We and/or our affiliates may also currently or from time to time engage in business with Apple, including extending loans to, or making equity investments in, Apple or providing advisory services to Apple. In addition, one or more of our affiliates may publish research reports or otherwise express opinions with respect to Apple, and these reports may or may not recommend that investors buy or hold the Reference Stock. As a prospective purchaser of the Notes, you should undertake an independent investigation of the Reference Stock issuer that in your judgment is appropriate to make an informed decision with respect to an investment in the Notes.
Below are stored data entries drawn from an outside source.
(** * langdspy: prompt strategies

    A shallow embedding of [langdspy/prompt_strategies.py]: the
    [PromptSignature] schema (role partition, input validation, example
    validation), the [PromptStrategy] dispatch entry points and the
    [DefaultPromptStrategy] renderers and parsers.

    Python values are modelled by an inductive type, [str] by lists of code
    points, [dict] by insertion-ordered association lists, and exceptions by
    a sum type.  Library functions the module calls ([json.loads],
    [json.dumps], [re.findall]) and the field descriptors of
    [field_descriptors.py] are parameters. *)

From Stdlib Require Import Ascii String List Bool Arith NArith ZArith Lia.
Import ListNotations.

(** ** Python strings *)

(** A [str] is a sequence of Unicode code points. *)
Definition char := N.
Definition str := list char.

Definition ch (a : ascii) : char := N_of_ascii a.

(** An ASCII literal as a [str]. *)
Definition py (s : string) : str := map ch (list_ascii_of_string s).

Fixpoint str_eqb (a b : str) : bool :=
  match a, b with
  | [], [] => true
  | x :: a', y :: b' => N.eqb x y && str_eqb a' b'
  | _, _ => false
  end.

Definition str_dec (a b : str) : {a = b} + {a <> b} :=
  list_eq_dec N.eq_dec a b.

(** [sep.join(parts)] *)
Fixpoint join (sep : str) (parts : list str) : str :=
  match parts with
  | [] => []
  | [p] => p
  | p :: rest => p ++ sep ++ join sep rest
  end.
JPMorgan Structured Investments —
PS-3
Contingent Coupon Callable Yield Notes Linked to the Common Stock of Apple Inc.
 
  
·THE BENEFIT PROVIDED BY THE KNOCK-IN LEVEL MAY TERMINATE ON THE VALUATION DATE— If the Final Price is less than the Knock-In Level and the Notes have not been redeemed early, the benefit provided by the Knock-In Level will terminate and you will be fully exposed to any depreciation in the closing price of one share of the Reference Stock. Because the Final Price will be determined based on the closing price of one share of the Reference Stock on a single day near the end of the term of the Notes, the closing price of one share of the Reference Stock at the Maturity Date or at other times during the term of the Notes could be greater than or equal to the Knock-In Level. This difference could be particularly large if there is a significant decrease in the price of one share of the Reference Stock during the later portion of the term of the Notes or if there is significant volatility in the price of one share of the Reference Stock during the term of the Notes, especially on dates near the Valuation Date.
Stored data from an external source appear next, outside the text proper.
(** X7.  When no county is longer than 31 characters, the sheet names are
    the counties themselves, each once, in ascending order of the
    characters: the order of the sheets is not the order of the
    document. *)
Theorem sheet_names_sorted_unique :
  forall df : list row,
    Forall (fun r => String.length (County r) <= 31) df ->
    let names := map sheet_name (write_sheets df) in
    names = group_keys df
    /\ NoDup names
    /\ Sorted (fun a b => String.leb a b = true) names.
Proof.
  intros df F names.
  assert (E : names = group_keys df).
  { unfold names, write_sheets, groupby. rewrite !map_map.
    cbn [sheet_name fst]. rewrite <- (map_id (group_keys df)) at 2.
    apply map_ext_in. intros k Hk. apply take_all.
    apply group_keys_In in Hk. destruct Hk as (r & Hr & <-).
    exact (proj1 (Forall_forall _ _) F r Hr). }
  rewrite E. split; [reflexivity|]. split; [apply group_keys_NoDup|].
  unfold group_keys. apply StringSort.Sorted_sort.
Qed.

Lemma sheet_names_sorted_unique_witness :
  let b := mk_row "YORK" (PyStr "3/1/2024") (PyStr "X P") (PyStr "T")
                  (PyStr "SPLAKE") (PyStr "5") (PyStr "9") in
  let a := mk_row "ANDROSCOGGIN" (PyStr "3/2/2024") (PyStr "Y P") (PyStr "U")
                  (PyStr "BROWN TROUT") (PyStr "20") (PyStr "12") in
  map sheet_name (write_sheets [b; a; b]) = group_keys [b; a; b]
  /\ NoDup (map sheet_name (write_sheets [b; a; b]))
  /\ Sorted (fun x y => String.leb x y = true)
            (map sheet_name (write_sheets [b; a; b])).
Proof.
  intros b a. apply (sheet_names_sorted_unique [b; a; b]).
  repeat constructor; simpl; lia.
Defined.

(** ** Splitting *)

Lemma split_on_cons (sep a : ascii) (s : string) :
  Ascii.eqb a sep = false ->
  exists w ws, split_on sep s = w :: ws /\
               split_on sep (String a s) = String a w :: ws.
Proof.
  intros E. simpl. rewrite E.
  destruct (split_on sep s) as [|w ws] eqn:S.
  - now apply split_on_not_nil in S.
  - now exists w, ws.
Qed.

Lemma join_cons (sep : ascii) (w : string) (ws : list string) :
  ws <> [] -> join sep (w :: ws) = (w ++ String sep (join sep ws))%string.
Proof. destruct ws; [contradiction | reflexivity]. Qed.

(** X8.  Splitting loses nothing: the pieces joined with the separator
    give the string back, no piece holds the separator, and there is one
    piece more than there are separators.  So the proxy list always has
    one entry more than [PROXY_URLS] has commas, empty entries
    included. *)
Theorem split_on_join :
  forall (sep : ascii) (s : string),
    join sep (split_on sep s) = s
    /\ Forall (fun w => count_char sep w = 0) (split_on sep s)
    /\ List.length (split_on sep s) = S (count_char sep s).
Proof.
  intros sep s. induction s as [|a s (J & F & L)].
  - repeat split. repeat constructor.
  - destruct (Ascii.eqb a sep) eqn:E.
    + apply Ascii.eqb_eq in E. subst a. cbn [split_on count_char].
      rewrite Ascii.eqb_refl. split; [|split].
      * rewrite join_cons by apply split_on_not_nil. now rewrite J.
      * constructor; [reflexivity | exact F].
      * cbn [List.length]. rewrite L. reflexivity.
    + destruct (split_on_cons sep a s E) as (w & ws & S1 & S2).
      rewrite S2. rewrite S1 in J, F, L. cbn [count_char]. rewrite E.
      split; [|split].
      * destruct ws as [|w' ws]; cbn [join] in *; [now rewrite J|].
        now rewrite <- J.
      * inversion F as [|? ? Hw Hws]; subst. constructor; [|exact Hws].
        cbn [count_char]. rewrite E. exact Hw.
      * exact L.
Qed.

(** ** The attempts of the fetch phase, in general *)

Lemma sleeps_app (t u : list event) : sleeps (t ++ u) = sleeps t + sleeps u.
Proof.
  induction t as [|e t IH]; simpl; [reflexivity|].
  destruct e; simpl; now rewrite IH.
Qed.

Lemma fetched_some (w : world) (pos attempt : nat) (content : list byte) :
  fetched (get_pdf_with_proxy w pos attempt) = Some content ->
  http_get w pos attempt = Some (200%Z, content).
Proof.
  unfold get_pdf_with_proxy, fetched.
  destruct (http_get w pos attempt) as [[status c]|]; [|discriminate].
  destruct (raises_for_status status) eqn:Rs; [discriminate|].
  rewrite Rs. cbn [negb andb].
  destruct (Z.eqb_spec status 200) as [->|N]; congruence.
Qed.

(** X9.  An attempt counts as a success exactly when the request returns
    status 200: a transport error, a 4xx or 5xx status, and also any other
    status such as 204 make it a failed attempt. *)
Theorem fetched_iff_200 :
  forall (w : world) (pos attempt : nat) (content : list byte),
    fetched (get_pdf_with_proxy w pos attempt) = Some content
    <-> http_get w pos attempt = Some (200%Z, content).
Proof.
  intros w pos a content. split; [apply fetched_some|].
  intros E. unfold get_pdf_with_proxy, fetched. rewrite E. reflexivity.
Qed.

Lemma fetched_iff_200_witness :
  fetched (get_pdf_with_proxy
             (example_world (Some "") second_proxy_answers true true) 1 0)
  = Some example_document.
Proof.
  apply (proj2 (fetched_iff_200
                  (example_world (Some "") second_proxy_answers true true)
                  1 0 example_document)).
  reflexivity.
Defined.

Lemma retry_fetch_spec (w : world) (pos : nat) (url : string) (left : nat) :
  forall a0 t res,
    retry_fetch w pos url left a0 = (t, res) ->
    match res with
    | Some content =>
        exists n, n < left /\
          fetched (get_pdf_with_proxy w pos (a0 + n)) = Some content /\
          (forall b, b < n ->
                     fetched (get_pdf_with_proxy w pos (a0 + b)) = None) /\
          fetches t = repeat pos (S n) /\ sleeps t = n
    | None =>
        (forall b, b < left ->
                   fetched (get_pdf_with_proxy w pos (a0 + b)) = None) /\
        fetches t = repeat pos left /\ sleeps t = left
    end.
Proof.
  induction left as [|left IH]; intros a0 t res E; simpl in E.
  - injection E as <- <-. repeat split. intros; lia.
  - destruct (fetched (get_pdf_with_proxy w pos a0)) as [c|] eqn:F.
    + injection E as <- <-. exists 0. rewrite Nat.add_0_r.
      repeat split; auto; [lia | intros; lia].
    + destruct (retry_fetch w pos url left (S a0)) as [t' r'] eqn:R.
      injection E as <- <-. specialize (IH _ _ _ R).
      destruct r' as [c|].
      * destruct IH as (n & L & S1 & Fl & Ft & Sl). exists (S n).
        replace (a0 + S n) with (S a0 + n) by lia.
        repeat split; auto; [lia | | simpl; now rewrite Ft | simpl; now rewrite Sl].
        intros [|b] Lb; [now rewrite Nat.add_0_r|].
        replace (a0 + S b) with (S a0 + b) by lia. apply Fl. lia.
      * destruct IH as (Fl & Ft & Sl).
        repeat split; [| simpl; now rewrite Ft | simpl; now rewrite Sl].
        intros [|b] Lb; [now rewrite Nat.add_0_r|].
        replace (a0 + S b) with (S a0 + b) by lia. apply Fl. lia.
Qed.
·CERTAIN BUILT-IN COSTS ARE LIKELY TO AFFECT ADVERSELY THE VALUE OF THE NOTES PRIOR TO MATURITY — While any payment on the Notes described in this pricing supplement is based on the full principal amount of your Notes, the original issue price of the Notes includes the agent’s commission and the estimated cost of hedging our obligations under the Notes. As a result, and as a general matter, the price, if any, at which JPMS will be willing to purchase Notes from you in secondary market transactions, if at all, will likely be lower than the original issue price, and any sale prior to the Maturity Date could result in a substantial loss to you. This secondary market price will also be affected by a number of factors aside from the agent’s commission and hedging costs, including those set forth under “Many Economic and Market Factors Will Impact the Value of the Notes” below.

The Notes are not designed to be short-term trading instruments. Accordingly, you should be able and willing to hold your Notes to maturity.
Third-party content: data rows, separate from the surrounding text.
(** X15: handling a message only appends: the rows already stored stay as
    they are and in place, at most two rows are added, all of them to the
    chat of the message; so the history of every other chat reads as
    before. *)
Theorem process_content_appends
    (generate_content : list Content -> option str)
    (edit_message_text : str -> bool)
    (db : Database) (message : Message) (content_type : str) :
  (exists added,
     fst (process_content generate_content edit_message_text db message
            content_type) = db ++ added
     /\ length added <= 2
     /\ Forall (fun r => row_chat r = msg_chat message) added)
  /\ (forall other budget, other <> msg_chat message ->
        get_chat_history
          (fst (process_content generate_content edit_message_text db
                  message content_type)) other budget
        = get_chat_history db other budget).
Proof.
  destruct (process_content_rows generate_content edit_message_text db
              message content_type)
    as (user_rows & reply_rows & E & Hlen & Huser & _ & Hnone & Hsome).
  assert (Hreply : length reply_rows <= 1
                   /\ Forall (fun r => row_chat r = msg_chat message)
                        reply_rows).
  { destruct (snd (process_content generate_content edit_message_text db
                     message content_type)) as [shown|].
    - destruct (Hsome shown eq_refl) as (raw & -> & _).
      split; [simpl; lia|]. repeat constructor.
    - rewrite (Hnone eq_refl). split; [simpl; lia|constructor]. }
  destruct Hreply as [Hrl Hrc].
  assert (Hadded : Forall (fun r => row_chat r = msg_chat message)
                     (user_rows ++ reply_rows)).
  { apply Forall_app. split; [|exact Hrc].
    eapply Forall_impl; [|exact Huser]. now intros r [_ H]. }
  split.
  - exists (user_rows ++ reply_rows). split; [exact E|].
    split; [rewrite length_app; lia|exact Hadded].
  - intros other budget Hne. rewrite E.
    unfold get_chat_history, fetchall. rewrite chronological_app.
    rewrite (@chronological_other (user_rows ++ reply_rows)
               (msg_chat message) other), app_nil_r; auto.
Qed.

Lemma process_content_appends_witness :
  let message := {| msg_chat := 7; msg_text := py"hi"; msg_file := [] |} in
  let db := save_message [] 3 (py"user") (py"old") (py"text") in
  3%Z <> msg_chat message
  /\ get_chat_history
       (fst (process_content (fun _ => Some (py"ok")) (fun _ => true) db
               message (py"text"))) 3 10
     = get_chat_history db 3 10.
Proof.
  intros message db.
  assert (H : 3%Z <> msg_chat message) by discriminate.
  split; [exact H|].
  exact (proj2 (process_content_appends (fun _ => Some (py"ok"))
                  (fun _ => true) db message (py"text")) 3%Z 10%Z H).
Defined.

(** X16: when the model call raises or the reply cannot be delivered, no
    reply is stored but the turn of the user stays: a text message is in
    the history whether it was answered or not. *)
Theorem failed_reply_keeps_user_turn
    (generate_content : list Content -> option str)
    (edit_message_text : str -> bool)
    (db : Database) (message : Message) (content_type : str) :
  snd (process_content generate_content edit_message_text db message
         content_type) = None ->
  exists user_rows,
    fst (process_content generate_content edit_message_text db message
           content_type) = db ++ user_rows
    /\ length user_rows <= 1
    /\ Forall (fun r => row_role r = py"user") user_rows
    /\ (content_type = py"text" -> user_rows = [user_text_row message]).
Proof.
  intros Hfail.
  destruct (process_content_rows generate_content edit_message_text db
              message content_type)
    as (user_rows & reply_rows & E & Hlen & Huser & Htext & Hnone & _).
  exists user_rows. rewrite E, (Hnone Hfail), app_nil_r.
  repeat split; auto.
  eapply Forall_impl; [|exact Huser]. now intros r [H _].
Qed.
·NO OWNERSHIP OR DIVIDEND RIGHTS IN THE REFERENCE STOCK — As a holder of the Notes, you will not have any ownership interest or rights in the Reference Stock, such as voting rights or dividend payments. In addition, the issuer of the Reference Stock will not have any obligation to consider your interests as a holder of the Notes in taking any corporate action that might affect the value of the Reference Stock and the Notes.
·NO AFFILIATION WITH THE REFERENCE STOCK ISSUER — We are not affiliated with the issuer of the Reference Stock. We have not independently verified any of the information about the Reference Stock issuer contained in this pricing supplement. You should undertake your own investigation into the Reference Stock and its issuer. We are not responsible for the Reference Stock issuer’s public disclosure of information, whether contained in SEC filings or otherwise.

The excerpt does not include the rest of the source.